Ele inclinou a cabeça, analisando.
— E você sempre tentando vencer.
Ela sustentou o olhar.
Não havia beijo.
Não havia declaração.
Havia tensão.
Aquela tensão que não precisa de toque para existir.
— Cuidado, Laura — ele disse, voz mais baixa agora. — Uma hora você vai perceber que não está competindo comigo.
— Então com quem?
Henrique sorriu, quase gentil.
— Com você mesma.
As palavras ficaram.
Ela desviou o olhar primeiro.
Não porque tinha perdido.
Mas porque algo nela tinha sido atingido.
Ao redor, as motos continuavam ligando e desligando. Garotos apostando novas corridas. A noite avançando sem pressa.
Laura olhou para a pista improvisada, agora marcada por pneus e poeira.
Ali estava tudo o que ela dizia querer: risco, liberdade, ausência de limites.
E, ainda assim, havia algo diferente.
Henrique não a tratava como os outros. Não a via como troféu. Não a segurava pelo braço para exibir.
Ele a desafiava.
Como se enxergasse uma versão dela que nem ela conhecia ainda.
E isso a irritava.
Porque ele parecia saber que ela podia mais.
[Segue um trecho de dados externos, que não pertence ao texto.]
(* ===== verification/Restart.v ===== *)
(** * Starting a node: [NewLedger] and the caches it rebuilds

    The in-memory part of a ledger (balances, delegations, voting weights,
    keysets, declared keys, reputation and the block count) is recomputed from
    the store when a node starts: the first part of [core/ledger.go].  An empty
    store receives the genesis block instead. *)
From S2P Require Import Prelude GoLib Types Encoding LeaseMath Crypto Multisig Attestation Genesis Reputation Store Ledger Rollback Handlers.

Section restart.
Context `{C : Crypto} (e : Env).

(** A ledger before anything is loaded *)
Definition blankLedger (s : StoreState) : Ledger := mkLedger s ∅ ∅ false ∅ 0 0 ∅ ∅ ∅ None [].

Definition Frontiers (s : StoreState) : list string := (map_to_list (frontiers s)).*1.

(** ** Voting weight *)

Definition xe_on_chain (c : AccountChain) : Z :=
  foldl (λ bal b, if norm_asset (b_Asset b) =?s "XE" then b_Balance b else bal) 0 c.

Definition rebuild_delegation (kv : string * string) : LM unit :=
  let '(account, representative) := kv in
  if representative =?s "" then mret_ ()
  else
    mmodify (λ L, with_delegation (<[account := representative]> (delegation L)) (weights L)
                    (delegationUnderflow L) L) ;!
    let! chain := mwrap (wrapf ("GetAccountChain(" +:+ shortAddr account +:+ "): "))
                    (GetAccountChain e account) in
    match chain with
    | None => mret_ ()
    | Some c =>
        mmodify (λ L, with_delegation (delegation L)
          (<[representative := get_weight (weights L) representative + xe_on_chain c]> (weights L))
          (delegationUnderflow L) L)
    end.

Definition rebuildDelegation : LM unit :=
  mwrap (wrapf "rebuildDelegation: ")
    (let! ds := sread e CIterateDelegations (λ s, map_to_list (delegations s)) in
     mfor rebuild_delegation ds).

Definition sumEligible (set : option (gset string)) (w : gmap string Z) : Z :=
  match set with
  | Some set => foldr (λ rep acc, (if has_weight w rep then get_weight w rep else 0) + acc) 0 (elements set)
  | None => map_sum (λ _ z, if 0 <? z then z else 0) w
  end.

(** ** Balances *)

(** One block of the loop over a chain; a settled lease gives back its stake *)
Definition rebuild_balance (ls : string → option Lease) (m : gmap string Z) (b : Block) : gmap string Z :=
  let m := <[norm_asset (b_Asset b) := b_Balance b]> m in
  if b_Type b =?s BlockLeaseSettle then
    match ls (b_Source b) with
    | Some l => <["XUSD" := u64_add (default 0 (m !! "XUSD")) (l_Stake l)]> m
    | None => m
    end
  else m.

Definition rebuild_balances (acc : string) : LM unit :=
  let! chain := mwrap (wrapf ("rebuildAssetBalances: GetAccountChain(" +:+ shortAddr acc +:+ "): "))
                  (GetAccountChain e acc) in
  match chain with
  | None => mret_ ()
  | Some c =>
      let! s := mgets store in
      let m := foldl (rebuild_balance (lease_or_none e s)) ∅ c in
      mmodify (λ L, with_balances (<[acc := m]> (assetBalances L)) L)
  end.

Definition rebuildAssetBalances : LM unit :=
  let! s := mgets store in mfor rebuild_balances (Frontiers s).

(** ** Keys *)

(** The chain of an account, a failed read counting as none *)
Definition chain_or_nil (acc : string) : LM AccountChain :=
  let! c := mor None (GetAccountChain e acc) in mret_ (default [] c).

Definition rebuildKeysets : LM unit :=
  let! s := mgets store in
  mfor (λ acc,
    let! c := chain_or_nil acc in
    mmodify (λ L, foldl (λ L b,
      match b_Type b, b_MSKeyset b with
      | (BlockMultisigOpen | BlockMultisigUpdate), Some ks => with_keysets (<[acc := ks]> (keysets L)) L
      | _, _ => L
      end) L c)) (Frontiers s).

Definition rebuildAccountKeys : LM unit :=
  let! s := mgets store in
  mfor (λ acc,
    let! c := chain_or_nil acc in
    mmodify (λ L, foldl (λ L b,
      if b_PubKey b =?s "" then L else with_accountKeys (<[acc := b_PubKey b]> (accountKeys L)) L) L c))
    (Frontiers s).

(** ** Reputation *)

(** The timestamp of the block that closed a lease, or the end of its term *)
Definition closing_time (t : BlockType) (account : string) (lease : Lease) : LM Z :=
  let! chain := chain_or_nil account in
  mret_ (match list_find (λ b, b_Type b = t ∧ b_Source b = l_LeaseHash lease) chain with
         | Some (_, b) => b_Timestamp b
         | None => i64_add (l_StartTime lease) (i64_mul (i64 (l_Duration lease)) 1000000000)
         end).

Definition lookupLeaseSettleTimestamp (lease : Lease) : LM Z :=
  closing_time BlockLeaseSettle (l_Provider lease) lease.
Definition lookupLeaseForceSettleTimestamp (lease : Lease) : LM Z :=
  closing_time BlockLeaseForceSettle (l_Consumer lease) lease.

Definition replay_lease (lease : Lease) : LM unit :=
  let p := l_Provider lease in
  let c := l_Consumer lease in
  if l_StartTime lease =? 0 then mret_ ()
  else
    mmodify (rep_apply e (mkReputationEvent EventLeaseAccepted p c (l_StartTime lease) 0)) ;!
    if negb (l_Settled lease) || (l_State lease =?s LeaseExpired) then mret_ ()
    else if l_State lease =?s LeaseUnfulfilled then
      let! ts := lookupLeaseForceSettleTimestamp lease in
      mmodify (rep_apply e (mkReputationEvent EventLeaseUnfulfilled p c ts 0))
    else
      let! ts := lookupLeaseSettleTimestamp lease in
      mmodify (rep_apply e (mkReputationEvent EventLeaseSettled p c ts (l_Duration lease))).

Definition replay_cancel (b : Block) : LM unit :=
  if negb (b_Type b =?s BlockLeaseCancel) then mret_ ()
  else
    let! lb := mor None (GetBlock e (b_Source b)) in
    match lb with
    | None => mret_ ()
    | Some lb => mmodify (rep_apply e (mkReputationEvent EventLeaseCancelled (b_Destination lb)
                                         (b_Account b) (b_Timestamp b) 0))
    end.

(** [GetAllLeases] failing is logged and ends the rebuild. *)
Definition rebuildReputation : LM unit :=
  mmodify (with_reputation ∅) ;!
  mtry (sread e CGetAllLeases (λ s, (map_to_list (leases s)).*2)) (λ r,
    match r with
    | Err _ => mret_ ()
    | Ok ls =>
        mfor replay_lease ls ;!
        let! s := mgets store in
        mfor (λ acc, let! c := chain_or_nil acc in mfor replay_cancel c) (Frontiers s)
    end).

(** ** The block count and ghost accounts *)

Definition initBlockCount : LM unit :=
  let! s := mgets store in
  mmodify (with_blockCount 0) ;!
  mfor (λ acc,
    let! c := chain_or_nil acc in
    mmodify (λ L, with_blockCount (i64_add (blockCount L) (zlen c)) L)) (Frontiers s).

(** The undo that removes an account without blocks *)
Definition ghost_undo (acc : string) : BlockUndo :=
  mkBlockUndo acc [] "0" None "" "" true true "" None "" "" "" None "" 0.

Definition prune_account (acc : string) : LM unit :=
  mtry (GetAccountChain e acc) (λ r,
    match r with
    | Ok (Some (_ :: _)) | Err _ => mret_ ()
    | Ok _ =>
        mtry (swrite e (CCommitUndo acc) (λ s, Ok (CommitUndo (ghost_undo acc) s))) (λ r,
          match r with
          | Err _ => mret_ ()
          | Ok _ => mmodify (deleteAccountBalances acc)
          end)
    end).

Definition pruneChainlessAccounts : LM unit :=
  let! s := mgets store in mfor prune_account (Frontiers s).

(** ** The constructor

    A panic is an error; the result is the lease timing it installs.  No
    representative policy has been set yet when the weights are summed. *)

Definition panicf (pre : string) (err : error) : error := panic (pre +:+ err_msg err).

Definition first_start : LM LeaseTiming :=
  let! genesis := mwrap (panicf "ledger: load genesis: ") (mlift (LoadGenesisBlock e)) in
  let! (c, prevBal) := mwrap (panicf "ledger: prepare genesis: ") (prepareBlockWrite e genesis) in
  mwrap (panicf "ledger: commit genesis: ") (commitBlockWrite e c prevBal) ;!
  mor () (swrite e (CSetFinalHeight (b_Account genesis))
            (λ s, Ok (SetFinalHeight (b_Account genesis) 1 s))) ;!
  let! total := mgets (λ L, sumEligible None (weights L)) in
  mfail_if (total =? 0)
    (panic ("ledger: genesis " +:+ shortHash (b_Hash genesis)
            +:+ " yielded ZERO total delegated weight — refusing to bootstrap a network that can never finalize a block")) ;!
  mret_ (ApplyGenesisLeaseTiming (Some genesis)).

Definition rebuild_caches : LM unit :=
  mwrap (panicf "ledger: ") rebuildDelegation ;!
  mwrap (panicf "ledger: ") rebuildAssetBalances ;!
  rebuildKeysets ;!
  rebuildAccountKeys ;!
  rebuildReputation ;!
  initBlockCount ;!
  pruneChainlessAccounts.

Definition later_start : LM LeaseTiming :=
  let! genesis := mwrap (panicf "genesis: ") (mlift (LoadGenesisBlock e)) in
  let! gchain := mwrap (panicf "ledger: load persisted genesis on restart: ")
                   (GetAccountChain e (b_Account genesis)) in
  match default [] gchain with
  | [] => mfail (panic ("ledger: persisted genesis chain for " +:+ shortAddr (b_Account genesis)
                        +:+ " is missing on restart"))
  | g :: _ => rebuild_caches ;! mret_ (ApplyGenesisLeaseTiming (Some g))
  end.

Definition NewLedger (s : StoreState) : result LeaseTiming * Ledger :=
  (let! empty := mwrap (panicf "ledger: IsEmpty: ") (sread e CIsEmpty IsEmpty) in
   if empty then first_start else later_start) (blankLedger s).

End restart.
E Laura ainda não sabia se queria esse “mais”.
Henrique colocou novamente o capacete.
— Vamos?
— Pra onde?
Ele montou na moto e estendeu a mão.
— Mais uma.
Ela olhou para a estrada.
Olhou para ele.
E sentiu aquela velha sensação crescer: a necessidade de provar.
Segurou a mão dele e subiu na moto outra vez.
Os motores começaram a roncar novamente.
Dessa vez, ela não sentiu apenas adrenalina.
Sentiu algo diferente.
Algo que não cabia em rótulos.
Não era amor.
Não era paixão.
Era intensidade.
E intensidade sempre parece certa quando se é jovem demais para calcular consequências.
A moto avançou até a linha de largada.
As luzes dos faróis iluminaram o asfalto irregular.
Laura respirou fundo.
Ao longe, outras motos já estavam posicionadas.
Ela apertou a cintura dele.
Henrique virou levemente o rosto, como se quisesse ter certeza de que ela ainda estava ali.
Ela estava.
Sem medo.
Sem freio.
Sem pensar no amanhã.
A contagem começou outra vez.
Três.
Dois.
Um.
E quando as motos dispararam pela estrada escura, Laura sentiu que estava entrando em um território onde não existiam promessas — apenas velocidade.